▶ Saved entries
------------

(* ===== verification/LifeInv.v ===== *)
(** * The invariant of a connection's life

    [life_inv u tp s]: the call of [Close] that won has done its first [tp]
    actions; the flags, the channels, the socket and the ring are as that
    says; the wait group counts the goroutines that have not left; and no
    goroutine is about to use what is gone. *)
From S2P Require Import Prelude Errors Frame Float64 Pacer Options Ring StreamRecv Retransmit RetransmitSpec RetransmitRefine.
From S2P Require Import StreamSend SendRule Estimator SendBatch BatchInv SendFifo Connection ConnLemmas Termination ConnBooks ConnInv ConnOps ConnRun ConnFlags Lifecycle.

(** how far the winner is; 0 for the others *)
Definition rank (pc : closer_pc) : nat :=
  match pc with
  | CStart | CLost | CLeft => 0
  | CChan => 1 | CGoAway => 2 | CDrain => 3 | CFence => 4 | CDeliver _ => 5 | CWait => 6 | CUring => 7 | CSock => 8
  | COnClose => 9 | CReturn => 10 | CDone => 11
  end.
Definition pc_at (tp : nat) (pc : closer_pc) : Prop :=
  match pc with CStart => True | CLost => (0 < tp)%nat | CLeft => tp = 11%nat | _ => rank pc = tp end.
Definition sock_at (tp : nat) : sock_state := if decide (tp ≤ 4)%nat then SockOpen else if decide (tp ≤ 8)%nat then SockShut else SockClosed.

(** the goroutines that have not left *)
Definition working (s : life) : Z :=
  (match s.(lf_reader) with RLeft => 0 | _ => 1 end) + (match s.(lf_resender) with WLeft => 0 | _ => 1 end) +
  (match s.(lf_keeper) with PLeft => 0 | _ => 1 end).
(** what the kernel gave is bytes *)
Definition bytes_in (s : life) : Prop :=
  (∀ msgs, s.(lf_reader) = RGot msgs ∨ s.(lf_reader) = RDispatch msgs → Forall (Forall is_u8) msgs) ∧
  (∀ buf, s.(lf_forward) = FGot buf ∨ s.(lf_forward) = FDispatch buf → Forall is_u8 buf).
(** what only [Close] and [start] change *)
Definition shared (s : life) := (s.(lf_started), s.(lf_closeCh), s.(lf_closeDone), s.(lf_sock), s.(lf_uring), s.(lf_onClose), s.(lf_fenced), s.(lf_ended)).

Section inv.
Context (E : cenv) (HE : env_ok E) (u : bool).
#[local] Abbreviation cf := (tx_cfg (ce_tx E)).
Implicit Types (s : life).

Record life_inv (tp : nat) s : Prop := mkLifeInv {
  li_reach : reachable E s.(lf_conn);
  li_flags : flags s.(lf_conn) = (bool_decide (1 ≤ tp)%nat, bool_decide (5 ≤ tp)%nat);
  li_shared : shared s = (s.(lf_started), bool_decide (2 ≤ tp)%nat, bool_decide (11 ≤ tp)%nat, sock_at tp,
    (if decide (8 ≤ tp)%nat then false else u), (if decide (10 ≤ tp)%nat then 1%nat else 0%nat), s.(lf_fenced), s.(lf_ended));
  li_started : s.(lf_started) = false → s.(lf_closers) = [] ∧ s.(lf_reader) = RTop ∧ s.(lf_resender) = WService;
  li_wg : s.(lf_doneWg) = if s.(lf_started) then working s else 0;
  li_wait : (7 ≤ tp)%nat → s.(lf_doneWg) = 0;
  li_send t : (8 ≤ tp)%nat → s.(lf_sendMu) ≠ Some (t, true);
  li_closers i pc : s.(lf_closers) !! i = Some pc → pc_at tp pc;
  li_unique i j pc pc' : s.(lf_closers) !! i = Some pc → s.(lf_closers) !! j = Some pc' → rank pc ≠ 0%nat → rank pc' ≠ 0%nat → i = j;
  li_winner : (0 < tp)%nat → ∃ i pc, s.(lf_closers) !! i = Some pc ∧ rank pc = tp;
  li_deliver i todo : s.(lf_closers) !! i = Some (CDeliver todo) → s.(lf_ended) ++ (deliverClose <$> todo) = deliverClose <$> s.(lf_fenced);
  li_early : (tp ≤ 4)%nat → s.(lf_ended) = [];
  li_ended : (6 ≤ tp)%nat → s.(lf_ended) = deliverClose <$> s.(lf_fenced);
  li_bytes : bytes_in s;
}.

(** ** Steps that are not the winner's *)
Record keeps s s' : Prop := mkKeeps {
  kp_reach : reachable E s'.(lf_conn);
  kp_flags : flags s'.(lf_conn) = flags s.(lf_conn);
  kp_shared : shared s' = shared s;
  kp_init : s.(lf_started) = false → s'.(lf_closers) = s.(lf_closers) ∧ s'.(lf_reader) = s.(lf_reader) ∧ s'.(lf_resender) = s.(lf_resender) ∧ s'.(lf_doneWg) = s.(lf_doneWg);
  kp_wg : s'.(lf_doneWg) - working s' = s.(lf_doneWg) - working s ∧ s'.(lf_doneWg) ≤ s.(lf_doneWg);
  kp_send t : s'.(lf_sendMu) = Some (t, true) → s.(lf_sock) = SockOpen ∨ s.(lf_sendMu) = Some (t, true);
  kp_closers : s'.(lf_closers) = s.(lf_closers) ∨ s'.(lf_closers) = s.(lf_closers) ++ [CStart];
  kp_bytes : bytes_in s';
}.

Lemma working_nonneg s : 0 ≤ working s.
Proof. unfold working. destruct (lf_reader s), (lf_resender s), (lf_keeper s); lia. Qed.
Lemma sock_at_open tp : sock_at tp = SockOpen → (tp ≤ 4)%nat.
Proof. unfold sock_at. destruct (decide _); [done|]. by destruct (decide _). Qed.

Lemma closers_snoc s s' i pc : s'.(lf_closers) = s.(lf_closers) ∨ s'.(lf_closers) = s.(lf_closers) ++ [CStart] →
  s'.(lf_closers) !! i = Some pc → s.(lf_closers) !! i = Some pc ∨ pc = CStart.
Proof.
  intros [->| ->]; [by left|]. intros [?|[_ H]]%lookup_app_Some; [by left|]. right.
  apply list_lookup_singleton_Some in H as [_ <-]. done.
Qed.

Lemma keeps_inv tp s s' : keeps s s' → life_inv tp s → life_inv tp s'.
Proof.
  intros [K1 K2 K3 K4 [K5 K5'] K6 K7 K8] [I1 I2 I3 I4 I5 I6 I7 I8 I9 I10 I11 I12 I13 I14].
  pose proof K3 as K3'. unfold shared in K3'. injection K3' as Hst Hcc Hcd Hsk Hur Hoc Hfe Hen.
  pose proof (λ i pc, closers_snoc s s' i pc K7) as Hcl.
  split; try done.
  - by rewrite K2.
  - rewrite K3, I3. by rewrite Hst, Hfe, Hen.
  - rewrite Hst. intros Hs. destruct (I4 Hs) as (? & ? & ?), (K4 Hs) as (-> & -> & -> & _). done.
  - rewrite Hst. destruct (lf_started s) eqn:Hs; [lia|]. destruct (K4 eq_refl) as (_ & _ & _ & ->). done.
  - intros Ht. specialize (I6 Ht). destruct (lf_started s) eqn:Hs.
    + pose proof (working_nonneg s'). lia.
    + destruct (K4 eq_refl) as (_ & _ & _ & ->). done.
  - intros t Ht Hm. destruct (K6 _ Hm) as [Ho|Ho]; [|by eapply I7].
    unfold shared in I3. injection I3 as _ _ Hsk' _ _. rewrite Hsk' in Ho. apply sock_at_open in Ho. lia.
  - intros i pc Hi. destruct (Hcl _ _ Hi) as [H1| ->]; [by eapply I8|done].
  - intros i j pc pc' Hi Hj Hp Hp'. destruct (Hcl _ _ Hi) as [H1| ->], (Hcl _ _ Hj) as [H2| ->]; try done. by eapply I9.
  - intros Ht. destruct (I10 Ht) as (i & pc & Hi & Hp). exists i, pc. split; [|done].
    destruct K7 as [-> | ->]; [done|]. by apply lookup_app_l_Some.
  - intros i todo Hi. destruct (Hcl _ _ Hi) as [H1|H1]; [|done]. rewrite Hen, Hfe. by eapply I11.
  - intros Ht. rewrite Hen. auto.
  - intros Ht. rewrite Hen, Hfe. auto.
Qed.

(** an operation of the connection *)
Lemma op_keeps s op c' : reachable E s.(lf_conn) → op_ok s.(lf_conn) op → not_close op → conn_step E s.(lf_conn) op = Some c' →
  reachable E c' ∧ flags c' = flags s.(lf_conn).
Proof using HE.
  intros Hr Hop Hn Hs. split; [by eapply reach_step|]. eapply (conn_step_flags E HE); [by apply reachable_ok|done..].
Qed.

Section steps.
Context (s : life) (Hr : reachable E s.(lf_conn)) (Hb : bytes_in s) (Hst : s.(lf_started) = true).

------------

▶ ABOUT THIS TASK
Print exactly the lines above from the one with "li_winner : (0" to the one with "li_early : (tp", including both.

▶ RESPONSE AREA
  li_winner : (0 < tp)%nat → ∃ i pc, s.(lf_closers) !! i = Some pc ∧ rank pc = tp;
  li_deliver i todo : s.(lf_closers) !! i = Some (CDeliver todo) → s.(lf_ended) ++ (deliverClose <$> todo) = deliverClose <$> s.(lf_fenced);
  li_early : (tp ≤ 4)%nat → s.(lf_ended) = [];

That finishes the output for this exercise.